* What you will do
While reading through the material below, copy each line that holds the word "result".
** Opening Provided records block **
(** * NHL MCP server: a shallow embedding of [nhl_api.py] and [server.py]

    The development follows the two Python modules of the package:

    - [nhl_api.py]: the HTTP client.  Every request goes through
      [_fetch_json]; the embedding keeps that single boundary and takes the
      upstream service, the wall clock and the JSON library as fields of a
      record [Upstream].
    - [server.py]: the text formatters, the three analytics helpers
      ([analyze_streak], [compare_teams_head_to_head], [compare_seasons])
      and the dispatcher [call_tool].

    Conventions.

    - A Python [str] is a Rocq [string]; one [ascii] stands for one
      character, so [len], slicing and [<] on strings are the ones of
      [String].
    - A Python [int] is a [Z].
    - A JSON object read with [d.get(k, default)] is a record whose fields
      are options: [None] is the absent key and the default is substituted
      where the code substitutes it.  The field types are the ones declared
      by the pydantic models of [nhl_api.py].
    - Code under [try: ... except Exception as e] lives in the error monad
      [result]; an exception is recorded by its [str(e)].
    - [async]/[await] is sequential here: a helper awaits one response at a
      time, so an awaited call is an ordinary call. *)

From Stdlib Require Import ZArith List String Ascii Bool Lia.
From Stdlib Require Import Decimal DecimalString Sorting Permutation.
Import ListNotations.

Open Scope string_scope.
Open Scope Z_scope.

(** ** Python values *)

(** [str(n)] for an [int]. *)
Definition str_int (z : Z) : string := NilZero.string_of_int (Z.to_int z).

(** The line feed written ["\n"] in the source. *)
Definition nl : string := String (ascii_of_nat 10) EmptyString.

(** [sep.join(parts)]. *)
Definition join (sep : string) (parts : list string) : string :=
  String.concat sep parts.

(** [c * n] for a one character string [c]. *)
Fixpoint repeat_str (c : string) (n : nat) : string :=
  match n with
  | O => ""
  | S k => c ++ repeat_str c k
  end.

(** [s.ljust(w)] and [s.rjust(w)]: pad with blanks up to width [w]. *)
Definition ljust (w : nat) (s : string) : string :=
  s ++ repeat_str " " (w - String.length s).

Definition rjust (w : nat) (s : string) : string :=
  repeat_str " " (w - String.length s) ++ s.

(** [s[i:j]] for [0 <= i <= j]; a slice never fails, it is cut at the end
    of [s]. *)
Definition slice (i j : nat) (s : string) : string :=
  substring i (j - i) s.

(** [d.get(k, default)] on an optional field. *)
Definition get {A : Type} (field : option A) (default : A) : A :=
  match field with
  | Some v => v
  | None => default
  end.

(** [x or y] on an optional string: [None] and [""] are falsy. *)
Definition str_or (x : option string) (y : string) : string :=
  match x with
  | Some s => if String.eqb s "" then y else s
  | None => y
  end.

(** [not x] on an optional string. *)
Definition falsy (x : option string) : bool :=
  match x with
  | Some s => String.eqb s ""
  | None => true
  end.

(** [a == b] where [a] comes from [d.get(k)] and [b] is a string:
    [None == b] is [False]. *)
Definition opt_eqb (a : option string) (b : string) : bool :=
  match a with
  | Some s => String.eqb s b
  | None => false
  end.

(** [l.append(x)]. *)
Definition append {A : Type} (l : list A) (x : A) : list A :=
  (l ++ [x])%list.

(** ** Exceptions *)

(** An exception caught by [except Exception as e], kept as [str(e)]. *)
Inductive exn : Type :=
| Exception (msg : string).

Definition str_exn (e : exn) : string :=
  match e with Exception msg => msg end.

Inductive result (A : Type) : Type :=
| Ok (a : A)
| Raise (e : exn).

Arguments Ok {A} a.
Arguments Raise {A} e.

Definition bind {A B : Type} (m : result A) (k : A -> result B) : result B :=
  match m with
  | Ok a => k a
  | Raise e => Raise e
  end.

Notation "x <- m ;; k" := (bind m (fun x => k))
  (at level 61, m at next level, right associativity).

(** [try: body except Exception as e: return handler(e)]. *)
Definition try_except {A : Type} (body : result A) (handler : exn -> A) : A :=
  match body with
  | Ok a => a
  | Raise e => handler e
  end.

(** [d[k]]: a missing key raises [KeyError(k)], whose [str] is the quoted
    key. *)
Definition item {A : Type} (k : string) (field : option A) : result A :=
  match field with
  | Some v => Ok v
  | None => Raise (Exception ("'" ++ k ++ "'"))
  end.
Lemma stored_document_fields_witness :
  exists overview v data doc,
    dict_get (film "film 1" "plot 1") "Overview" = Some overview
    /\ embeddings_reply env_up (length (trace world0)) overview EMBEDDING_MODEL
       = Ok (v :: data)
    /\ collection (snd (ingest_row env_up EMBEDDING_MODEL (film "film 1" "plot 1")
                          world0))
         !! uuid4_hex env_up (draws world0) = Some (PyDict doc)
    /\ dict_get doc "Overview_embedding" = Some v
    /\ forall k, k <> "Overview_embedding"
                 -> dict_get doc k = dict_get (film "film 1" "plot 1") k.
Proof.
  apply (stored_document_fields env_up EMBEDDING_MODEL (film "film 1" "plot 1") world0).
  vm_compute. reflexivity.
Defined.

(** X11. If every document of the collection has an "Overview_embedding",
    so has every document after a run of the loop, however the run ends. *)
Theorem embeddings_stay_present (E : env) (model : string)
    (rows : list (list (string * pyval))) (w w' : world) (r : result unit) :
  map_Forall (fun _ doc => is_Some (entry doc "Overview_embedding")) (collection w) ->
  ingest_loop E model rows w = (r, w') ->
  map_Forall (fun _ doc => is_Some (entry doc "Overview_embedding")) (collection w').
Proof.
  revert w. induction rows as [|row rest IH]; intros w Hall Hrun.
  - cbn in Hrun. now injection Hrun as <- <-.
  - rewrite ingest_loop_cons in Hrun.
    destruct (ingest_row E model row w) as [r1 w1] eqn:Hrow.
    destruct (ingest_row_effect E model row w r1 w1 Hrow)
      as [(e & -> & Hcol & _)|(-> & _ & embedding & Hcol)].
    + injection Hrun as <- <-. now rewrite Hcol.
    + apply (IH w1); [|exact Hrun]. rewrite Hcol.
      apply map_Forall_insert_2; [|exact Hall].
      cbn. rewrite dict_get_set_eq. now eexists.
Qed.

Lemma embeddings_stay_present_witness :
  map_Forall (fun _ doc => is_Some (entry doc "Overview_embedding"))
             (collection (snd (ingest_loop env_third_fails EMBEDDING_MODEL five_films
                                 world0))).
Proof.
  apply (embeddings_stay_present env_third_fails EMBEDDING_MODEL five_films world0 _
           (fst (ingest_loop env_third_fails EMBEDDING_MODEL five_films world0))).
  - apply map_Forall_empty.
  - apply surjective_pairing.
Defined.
** Closing Provided records block **
** Opening Provided records block **
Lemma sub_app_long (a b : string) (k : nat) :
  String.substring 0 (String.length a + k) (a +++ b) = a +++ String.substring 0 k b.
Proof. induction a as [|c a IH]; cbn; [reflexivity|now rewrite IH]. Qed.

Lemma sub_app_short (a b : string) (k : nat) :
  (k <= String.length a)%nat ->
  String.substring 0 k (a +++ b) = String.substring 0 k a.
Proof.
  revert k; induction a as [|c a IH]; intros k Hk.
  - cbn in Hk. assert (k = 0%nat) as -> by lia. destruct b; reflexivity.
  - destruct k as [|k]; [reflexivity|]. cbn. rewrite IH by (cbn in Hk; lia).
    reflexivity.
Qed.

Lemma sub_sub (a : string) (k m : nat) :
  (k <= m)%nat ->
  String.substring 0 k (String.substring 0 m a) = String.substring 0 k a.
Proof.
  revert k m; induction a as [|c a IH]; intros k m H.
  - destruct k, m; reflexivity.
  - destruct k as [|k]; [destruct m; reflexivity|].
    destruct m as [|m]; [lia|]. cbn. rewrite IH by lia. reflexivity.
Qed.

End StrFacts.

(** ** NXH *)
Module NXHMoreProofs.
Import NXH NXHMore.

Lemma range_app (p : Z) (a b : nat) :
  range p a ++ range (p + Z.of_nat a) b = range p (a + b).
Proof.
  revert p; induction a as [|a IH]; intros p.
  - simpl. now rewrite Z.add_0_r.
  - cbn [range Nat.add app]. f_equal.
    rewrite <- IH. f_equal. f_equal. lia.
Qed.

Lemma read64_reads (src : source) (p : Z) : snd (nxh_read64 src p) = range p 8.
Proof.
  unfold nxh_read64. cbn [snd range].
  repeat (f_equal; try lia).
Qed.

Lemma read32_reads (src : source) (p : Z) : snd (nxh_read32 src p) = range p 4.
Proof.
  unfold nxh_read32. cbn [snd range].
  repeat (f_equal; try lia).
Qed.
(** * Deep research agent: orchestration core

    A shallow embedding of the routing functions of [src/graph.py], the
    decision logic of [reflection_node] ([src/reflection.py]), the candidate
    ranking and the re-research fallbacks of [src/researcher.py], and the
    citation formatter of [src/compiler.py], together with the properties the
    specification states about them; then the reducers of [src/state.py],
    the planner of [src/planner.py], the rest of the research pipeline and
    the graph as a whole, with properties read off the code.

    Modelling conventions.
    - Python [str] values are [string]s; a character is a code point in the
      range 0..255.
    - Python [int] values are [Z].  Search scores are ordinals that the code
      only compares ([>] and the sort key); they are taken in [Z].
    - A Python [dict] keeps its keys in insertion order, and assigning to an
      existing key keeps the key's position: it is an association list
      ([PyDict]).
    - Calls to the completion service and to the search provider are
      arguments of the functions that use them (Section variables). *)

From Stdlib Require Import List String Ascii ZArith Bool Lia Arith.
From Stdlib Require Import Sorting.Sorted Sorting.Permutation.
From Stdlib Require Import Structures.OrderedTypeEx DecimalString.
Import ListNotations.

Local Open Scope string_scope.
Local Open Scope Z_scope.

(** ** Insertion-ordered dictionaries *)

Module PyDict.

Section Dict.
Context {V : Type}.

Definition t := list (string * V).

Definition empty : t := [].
** Closing Provided records block **
* Exercise output
      [result]; an exception is recorded by its [str(e)].
Inductive result (A : Type) : Type :=
Definition bind {A B : Type} (m : result A) (k : A -> result B) : result B :=
Definition try_except {A : Type} (body : result A) (handler : exn -> A) : A :=
Definition item {A : Type} (k : string) (field : option A) : result A :=
    (rows : list (list (string * pyval))) (w w' : world) (r : result unit) :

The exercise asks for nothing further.